Los Ángeles, hora punta. Una cola de tráfico infernal. De repente, todo el mundo se pone a cantar y bailar. Como diría Woody Allen: "¡Ay!, amigos si la vida siempre fuera así". Esa es la razón de porqué "La La Land" (me niego a escribir "La ciudad de las estrellas") enamora desde su prólogo.

Damien Chazelle, el director de la sugestiva "Whiplash" (2014), recupera en su tercer largometraje el aroma de los musicales clásicos de la década dorada de Hollywood de los 50, en la que se rodaron "Cantando bajo la lluvia" (1952), "Melodías de Broadway" (1953) o "Un americano en París" (1951). "La La Land" tiene ritmo, fuerza musical, presencia escénica y rinde culto a la nostalgia, sin dejar de ser cine contemporáneo. Por eso encandila.

Chazelle es cinéfilo no solo porque conoce el cine musical de Hollywood sino el francés, ya que el inicio de "La La Land" es similar al de "Las señoritas de Rochefort" (1967), de Jacques Demy. Ya en su primer filme, "Guy and Madeleine on a Park Beach" (2009), hacía un guiño a "Los paraguas de Cherburgo" (1964), también del mencionado Demy. Por otra parte, la banda sonora cobra un inusitado interés. Cada canción cobra significado en relación a la trama y consigue transmitir las emociones que galvanizan la película. Cine y música se alían en una alquimia cuasi perfecta.

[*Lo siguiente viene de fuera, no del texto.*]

(** C8 (the code departs from the claim): for a request whose
    [files_modified] is the list [['src/app.py']], the condition
    [file_changed] evaluates to that list, not to the boolean [True]. *)
Theorem file_changed_returns_a_list :
  fst (_evaluate_trigger (sample_trigger "on_change" (VStr "file_changed") [])
                         request_with_files (ticking_world []))
  = Ok (VList [VStr "src/app.py"]) /\
  truthy (VList [VStr "src/app.py"]) = true /\
  VList [VStr "src/app.py"] <> VBool true.
Proof. repeat split; try (vm_compute; reflexivity). discriminate. Qed.

Lemma always_matches_exactly_witness :
  _evaluate_trigger (sample_trigger "every time" (VStr "ALWAYS") []) request_with_files
                    (ticking_world [])
  = (Ok (VBool true), ticking_world []).
Proof.
  apply (proj1 (always_matches_exactly request_with_files (ticking_world []))
               (sample_trigger "every time" (VStr "ALWAYS") []) "ALWAYS");
    reflexivity.
Defined.

(** [always] with a trailing space reaches the service. *)
Lemma always_with_space_asks_the_service :
  _evaluate_trigger (sample_trigger "nearly" (VStr "always ") []) request_with_files
                    (ticking_world [Ok (VStr "false")])
  = (Ok (VBool false), ticking_world []).
Proof. vm_compute. reflexivity. Qed.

"La La Land" es una declaración de amor no solo al cine musical y al jazz sino al cine en general como catalizador de nuestros sueños e ilusiones. Unos formidables Ryan Gosling y Emma Stone consiguen que salga tatareando del cine con una sonrisa de oreja a oreja.

Con siete Globos de Oro a sus espaldas, incluyendo mejor comedia/musical, director, actor y actriz, "La La Land" tiene todas las papeletas para ser una de las grandes triunfadoras en la próxima edición de los Oscar.